■ Exercise directions ■
Output a verbatim copy of the data, cut off after the line that contains "destruct (report_is_yielded example_interpreter".

■ Records for this exercise ■
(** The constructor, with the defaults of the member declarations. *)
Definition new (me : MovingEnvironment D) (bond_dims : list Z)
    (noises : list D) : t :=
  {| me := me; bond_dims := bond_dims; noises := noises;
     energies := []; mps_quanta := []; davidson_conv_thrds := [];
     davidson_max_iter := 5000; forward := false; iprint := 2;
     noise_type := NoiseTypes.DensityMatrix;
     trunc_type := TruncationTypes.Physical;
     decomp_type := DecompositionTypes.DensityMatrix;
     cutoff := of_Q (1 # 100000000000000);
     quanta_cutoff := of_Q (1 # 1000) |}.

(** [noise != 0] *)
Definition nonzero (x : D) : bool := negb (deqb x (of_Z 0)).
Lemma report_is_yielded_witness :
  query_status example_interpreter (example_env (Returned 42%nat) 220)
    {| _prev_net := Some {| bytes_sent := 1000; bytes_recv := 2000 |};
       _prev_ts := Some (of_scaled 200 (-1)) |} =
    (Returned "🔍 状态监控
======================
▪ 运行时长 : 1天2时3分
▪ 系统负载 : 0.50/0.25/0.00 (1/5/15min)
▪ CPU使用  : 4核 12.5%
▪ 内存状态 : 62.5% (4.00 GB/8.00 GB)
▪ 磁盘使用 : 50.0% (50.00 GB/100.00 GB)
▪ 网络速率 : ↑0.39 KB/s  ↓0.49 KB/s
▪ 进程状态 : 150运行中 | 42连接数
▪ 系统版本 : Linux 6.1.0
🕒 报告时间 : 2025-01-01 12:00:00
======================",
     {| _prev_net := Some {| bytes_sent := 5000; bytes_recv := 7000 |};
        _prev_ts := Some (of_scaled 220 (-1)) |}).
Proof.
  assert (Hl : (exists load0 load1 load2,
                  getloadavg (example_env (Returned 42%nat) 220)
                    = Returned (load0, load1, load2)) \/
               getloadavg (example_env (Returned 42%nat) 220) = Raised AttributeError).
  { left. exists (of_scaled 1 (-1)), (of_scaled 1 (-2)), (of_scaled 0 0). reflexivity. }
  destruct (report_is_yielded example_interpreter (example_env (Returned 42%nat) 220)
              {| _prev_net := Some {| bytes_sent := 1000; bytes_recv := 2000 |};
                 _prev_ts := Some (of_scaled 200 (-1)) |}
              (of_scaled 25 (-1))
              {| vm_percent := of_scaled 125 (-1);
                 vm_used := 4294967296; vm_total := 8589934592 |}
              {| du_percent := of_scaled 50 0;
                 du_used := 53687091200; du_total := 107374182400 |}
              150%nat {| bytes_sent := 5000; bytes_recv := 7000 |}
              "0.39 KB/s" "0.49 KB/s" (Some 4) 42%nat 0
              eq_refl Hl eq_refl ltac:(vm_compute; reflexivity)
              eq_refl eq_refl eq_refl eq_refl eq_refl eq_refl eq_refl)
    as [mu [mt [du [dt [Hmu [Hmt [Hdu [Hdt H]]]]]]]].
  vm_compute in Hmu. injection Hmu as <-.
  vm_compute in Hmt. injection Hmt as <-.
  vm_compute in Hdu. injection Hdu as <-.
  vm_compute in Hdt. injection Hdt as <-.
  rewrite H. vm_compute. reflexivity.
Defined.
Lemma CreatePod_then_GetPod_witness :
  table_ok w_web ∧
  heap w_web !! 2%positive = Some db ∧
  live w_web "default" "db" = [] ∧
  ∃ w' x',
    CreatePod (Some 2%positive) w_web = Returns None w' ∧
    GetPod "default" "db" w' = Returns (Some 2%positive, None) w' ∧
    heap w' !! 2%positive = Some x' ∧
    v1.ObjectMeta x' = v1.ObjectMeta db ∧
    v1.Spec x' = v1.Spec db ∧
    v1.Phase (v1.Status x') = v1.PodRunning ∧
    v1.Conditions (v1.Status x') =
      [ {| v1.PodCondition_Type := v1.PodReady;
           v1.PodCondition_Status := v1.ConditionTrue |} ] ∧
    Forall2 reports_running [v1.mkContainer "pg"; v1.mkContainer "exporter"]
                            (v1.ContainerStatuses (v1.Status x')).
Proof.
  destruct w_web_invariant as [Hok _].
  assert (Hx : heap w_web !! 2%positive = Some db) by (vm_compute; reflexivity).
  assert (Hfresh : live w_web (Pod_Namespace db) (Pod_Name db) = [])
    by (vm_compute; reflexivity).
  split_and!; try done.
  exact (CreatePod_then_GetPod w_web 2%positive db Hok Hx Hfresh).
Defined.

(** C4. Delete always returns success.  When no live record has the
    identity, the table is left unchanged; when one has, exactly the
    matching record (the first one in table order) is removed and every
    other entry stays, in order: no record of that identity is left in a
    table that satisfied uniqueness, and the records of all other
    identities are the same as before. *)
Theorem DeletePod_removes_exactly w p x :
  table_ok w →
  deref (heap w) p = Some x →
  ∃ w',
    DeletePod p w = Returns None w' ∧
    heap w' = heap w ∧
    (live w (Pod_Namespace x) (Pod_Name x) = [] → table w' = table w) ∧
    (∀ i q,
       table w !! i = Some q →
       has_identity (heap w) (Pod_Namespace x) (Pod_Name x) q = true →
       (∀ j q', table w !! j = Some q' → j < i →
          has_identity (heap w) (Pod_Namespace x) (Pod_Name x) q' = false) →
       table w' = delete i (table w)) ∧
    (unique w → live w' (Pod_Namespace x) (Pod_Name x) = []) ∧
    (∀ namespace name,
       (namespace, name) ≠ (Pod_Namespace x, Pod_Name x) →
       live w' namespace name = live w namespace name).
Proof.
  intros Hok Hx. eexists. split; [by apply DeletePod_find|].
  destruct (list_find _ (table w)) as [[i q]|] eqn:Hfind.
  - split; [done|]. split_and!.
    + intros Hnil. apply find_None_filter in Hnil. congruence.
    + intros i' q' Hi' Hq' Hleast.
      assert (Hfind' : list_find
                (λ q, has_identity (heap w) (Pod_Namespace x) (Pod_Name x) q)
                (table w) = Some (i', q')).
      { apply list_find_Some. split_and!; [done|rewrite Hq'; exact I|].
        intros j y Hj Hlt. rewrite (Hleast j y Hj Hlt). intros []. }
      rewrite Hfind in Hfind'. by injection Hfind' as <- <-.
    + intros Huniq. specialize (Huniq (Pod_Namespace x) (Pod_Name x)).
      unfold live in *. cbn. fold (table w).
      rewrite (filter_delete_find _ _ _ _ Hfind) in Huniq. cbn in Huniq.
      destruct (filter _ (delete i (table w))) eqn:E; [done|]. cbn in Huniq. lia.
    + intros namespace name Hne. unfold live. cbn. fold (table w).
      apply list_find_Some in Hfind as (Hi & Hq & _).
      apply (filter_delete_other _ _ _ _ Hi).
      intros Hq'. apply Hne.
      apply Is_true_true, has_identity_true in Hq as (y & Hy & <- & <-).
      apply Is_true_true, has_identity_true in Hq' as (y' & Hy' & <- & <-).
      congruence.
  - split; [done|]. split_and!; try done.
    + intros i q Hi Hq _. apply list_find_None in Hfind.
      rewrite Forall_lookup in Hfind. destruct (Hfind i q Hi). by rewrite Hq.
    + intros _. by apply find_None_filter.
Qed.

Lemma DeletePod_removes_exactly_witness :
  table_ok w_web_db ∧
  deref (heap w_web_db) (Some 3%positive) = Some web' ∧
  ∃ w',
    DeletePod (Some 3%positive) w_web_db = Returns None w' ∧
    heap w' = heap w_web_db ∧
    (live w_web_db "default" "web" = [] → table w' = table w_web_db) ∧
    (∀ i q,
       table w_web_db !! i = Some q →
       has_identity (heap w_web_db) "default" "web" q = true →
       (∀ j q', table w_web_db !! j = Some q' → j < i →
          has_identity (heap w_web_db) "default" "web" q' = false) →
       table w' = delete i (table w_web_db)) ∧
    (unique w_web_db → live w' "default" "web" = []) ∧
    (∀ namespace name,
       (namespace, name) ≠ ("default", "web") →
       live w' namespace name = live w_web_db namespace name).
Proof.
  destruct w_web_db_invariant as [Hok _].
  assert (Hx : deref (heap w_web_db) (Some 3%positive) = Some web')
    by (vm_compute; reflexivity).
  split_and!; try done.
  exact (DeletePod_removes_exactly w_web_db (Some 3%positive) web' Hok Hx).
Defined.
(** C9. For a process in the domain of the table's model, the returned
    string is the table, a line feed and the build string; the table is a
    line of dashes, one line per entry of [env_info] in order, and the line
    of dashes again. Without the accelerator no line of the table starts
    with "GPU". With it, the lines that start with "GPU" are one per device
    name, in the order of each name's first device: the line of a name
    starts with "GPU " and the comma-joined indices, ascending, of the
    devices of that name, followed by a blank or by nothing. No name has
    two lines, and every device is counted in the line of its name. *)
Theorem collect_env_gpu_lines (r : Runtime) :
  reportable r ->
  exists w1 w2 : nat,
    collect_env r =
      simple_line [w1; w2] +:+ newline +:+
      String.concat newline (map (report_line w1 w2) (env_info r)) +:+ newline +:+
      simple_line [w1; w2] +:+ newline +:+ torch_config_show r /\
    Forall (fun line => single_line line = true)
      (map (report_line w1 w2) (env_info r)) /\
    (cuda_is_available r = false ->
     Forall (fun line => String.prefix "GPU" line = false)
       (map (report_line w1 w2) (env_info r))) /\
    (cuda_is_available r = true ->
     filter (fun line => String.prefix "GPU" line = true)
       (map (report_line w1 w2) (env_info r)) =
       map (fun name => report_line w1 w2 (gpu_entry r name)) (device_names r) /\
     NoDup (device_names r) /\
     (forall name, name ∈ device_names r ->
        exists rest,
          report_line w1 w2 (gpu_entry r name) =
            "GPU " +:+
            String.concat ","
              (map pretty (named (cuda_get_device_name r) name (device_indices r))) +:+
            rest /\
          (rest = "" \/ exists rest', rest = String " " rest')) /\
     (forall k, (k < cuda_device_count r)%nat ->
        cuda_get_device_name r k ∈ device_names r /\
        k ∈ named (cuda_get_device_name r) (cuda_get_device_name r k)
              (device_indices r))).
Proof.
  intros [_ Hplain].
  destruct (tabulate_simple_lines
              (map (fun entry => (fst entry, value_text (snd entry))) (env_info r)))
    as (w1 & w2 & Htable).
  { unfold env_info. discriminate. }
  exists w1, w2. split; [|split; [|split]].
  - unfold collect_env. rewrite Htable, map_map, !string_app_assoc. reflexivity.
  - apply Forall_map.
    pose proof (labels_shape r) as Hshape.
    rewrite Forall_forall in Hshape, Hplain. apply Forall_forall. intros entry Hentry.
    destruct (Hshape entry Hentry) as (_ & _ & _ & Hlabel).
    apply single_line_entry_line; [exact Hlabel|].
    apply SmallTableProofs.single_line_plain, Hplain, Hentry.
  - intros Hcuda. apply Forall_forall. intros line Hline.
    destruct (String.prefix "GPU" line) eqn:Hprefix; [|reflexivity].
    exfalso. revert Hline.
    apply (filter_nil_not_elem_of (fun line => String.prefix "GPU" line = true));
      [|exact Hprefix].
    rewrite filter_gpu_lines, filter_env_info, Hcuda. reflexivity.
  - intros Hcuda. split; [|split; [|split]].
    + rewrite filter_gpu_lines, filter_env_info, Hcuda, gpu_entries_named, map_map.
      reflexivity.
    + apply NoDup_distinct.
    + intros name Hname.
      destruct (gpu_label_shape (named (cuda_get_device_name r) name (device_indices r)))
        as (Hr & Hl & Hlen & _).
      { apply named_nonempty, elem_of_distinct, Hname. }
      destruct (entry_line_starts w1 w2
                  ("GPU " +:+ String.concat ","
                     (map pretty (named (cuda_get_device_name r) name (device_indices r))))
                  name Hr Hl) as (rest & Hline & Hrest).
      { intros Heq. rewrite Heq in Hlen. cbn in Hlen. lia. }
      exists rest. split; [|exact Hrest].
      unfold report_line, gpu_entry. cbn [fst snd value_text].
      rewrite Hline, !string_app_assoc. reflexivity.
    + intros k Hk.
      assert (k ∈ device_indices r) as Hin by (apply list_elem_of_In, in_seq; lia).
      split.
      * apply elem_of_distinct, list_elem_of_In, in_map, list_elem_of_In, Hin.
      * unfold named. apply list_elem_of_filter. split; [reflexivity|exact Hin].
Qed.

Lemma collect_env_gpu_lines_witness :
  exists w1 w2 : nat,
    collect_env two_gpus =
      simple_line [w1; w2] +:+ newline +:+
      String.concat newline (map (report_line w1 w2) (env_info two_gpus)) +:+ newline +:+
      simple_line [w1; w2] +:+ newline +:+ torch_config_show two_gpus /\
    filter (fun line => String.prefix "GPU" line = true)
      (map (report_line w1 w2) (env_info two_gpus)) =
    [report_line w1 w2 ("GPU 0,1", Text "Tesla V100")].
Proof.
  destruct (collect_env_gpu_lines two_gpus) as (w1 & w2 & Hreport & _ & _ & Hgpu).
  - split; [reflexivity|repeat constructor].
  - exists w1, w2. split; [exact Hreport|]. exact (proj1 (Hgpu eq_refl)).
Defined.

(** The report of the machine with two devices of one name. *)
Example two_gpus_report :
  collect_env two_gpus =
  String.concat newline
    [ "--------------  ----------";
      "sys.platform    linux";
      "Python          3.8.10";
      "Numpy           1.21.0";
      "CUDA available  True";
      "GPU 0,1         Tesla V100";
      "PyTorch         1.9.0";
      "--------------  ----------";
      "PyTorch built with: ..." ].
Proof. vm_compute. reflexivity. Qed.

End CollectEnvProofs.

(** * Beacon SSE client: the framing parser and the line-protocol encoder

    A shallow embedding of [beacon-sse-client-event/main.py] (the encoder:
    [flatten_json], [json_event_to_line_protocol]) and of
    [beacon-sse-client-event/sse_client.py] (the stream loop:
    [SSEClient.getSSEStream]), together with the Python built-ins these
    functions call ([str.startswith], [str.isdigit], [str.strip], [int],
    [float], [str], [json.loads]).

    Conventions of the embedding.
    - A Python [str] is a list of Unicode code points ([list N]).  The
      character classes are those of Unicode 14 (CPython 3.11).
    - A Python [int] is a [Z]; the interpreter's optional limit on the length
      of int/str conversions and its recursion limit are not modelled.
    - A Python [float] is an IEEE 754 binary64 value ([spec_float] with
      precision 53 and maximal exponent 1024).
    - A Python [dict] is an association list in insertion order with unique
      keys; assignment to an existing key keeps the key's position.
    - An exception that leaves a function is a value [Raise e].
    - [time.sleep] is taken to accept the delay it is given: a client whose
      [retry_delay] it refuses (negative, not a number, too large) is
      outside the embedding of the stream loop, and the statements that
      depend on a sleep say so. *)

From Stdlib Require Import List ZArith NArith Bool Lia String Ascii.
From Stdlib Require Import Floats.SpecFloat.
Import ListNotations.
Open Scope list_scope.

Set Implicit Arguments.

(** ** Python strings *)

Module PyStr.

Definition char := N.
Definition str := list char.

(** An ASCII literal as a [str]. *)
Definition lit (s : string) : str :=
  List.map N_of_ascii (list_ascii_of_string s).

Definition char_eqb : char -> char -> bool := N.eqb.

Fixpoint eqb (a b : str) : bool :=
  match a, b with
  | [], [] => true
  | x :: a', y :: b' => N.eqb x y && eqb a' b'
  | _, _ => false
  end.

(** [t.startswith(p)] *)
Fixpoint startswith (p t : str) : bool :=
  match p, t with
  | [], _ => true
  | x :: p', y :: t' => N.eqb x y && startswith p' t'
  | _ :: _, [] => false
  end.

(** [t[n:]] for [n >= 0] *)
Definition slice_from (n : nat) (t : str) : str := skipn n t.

■ Your solution ■
(** The constructor, with the defaults of the member declarations. *)
Definition new (me : MovingEnvironment D) (bond_dims : list Z)
    (noises : list D) : t :=
  {| me := me; bond_dims := bond_dims; noises := noises;
     energies := []; mps_quanta := []; davidson_conv_thrds := [];
     davidson_max_iter := 5000; forward := false; iprint := 2;
     noise_type := NoiseTypes.DensityMatrix;
     trunc_type := TruncationTypes.Physical;
     decomp_type := DecompositionTypes.DensityMatrix;
     cutoff := of_Q (1 # 100000000000000);
     quanta_cutoff := of_Q (1 # 1000) |}.

(** [noise != 0] *)
Definition nonzero (x : D) : bool := negb (deqb x (of_Z 0)).
Lemma report_is_yielded_witness :
  query_status example_interpreter (example_env (Returned 42%nat) 220)
    {| _prev_net := Some {| bytes_sent := 1000; bytes_recv := 2000 |};
       _prev_ts := Some (of_scaled 200 (-1)) |} =
    (Returned "🔍 状态监控
======================
▪ 运行时长 : 1天2时3分
▪ 系统负载 : 0.50/0.25/0.00 (1/5/15min)
▪ CPU使用  : 4核 12.5%
▪ 内存状态 : 62.5% (4.00 GB/8.00 GB)
▪ 磁盘使用 : 50.0% (50.00 GB/100.00 GB)
▪ 网络速率 : ↑0.39 KB/s  ↓0.49 KB/s
▪ 进程状态 : 150运行中 | 42连接数
▪ 系统版本 : Linux 6.1.0
🕒 报告时间 : 2025-01-01 12:00:00
======================",
     {| _prev_net := Some {| bytes_sent := 5000; bytes_recv := 7000 |};
        _prev_ts := Some (of_scaled 220 (-1)) |}).
Proof.
  assert (Hl : (exists load0 load1 load2,
                  getloadavg (example_env (Returned 42%nat) 220)
                    = Returned (load0, load1, load2)) \/
               getloadavg (example_env (Returned 42%nat) 220) = Raised AttributeError).
  { left. exists (of_scaled 1 (-1)), (of_scaled 1 (-2)), (of_scaled 0 0). reflexivity. }
  destruct (report_is_yielded example_interpreter (example_env (Returned 42%nat) 220)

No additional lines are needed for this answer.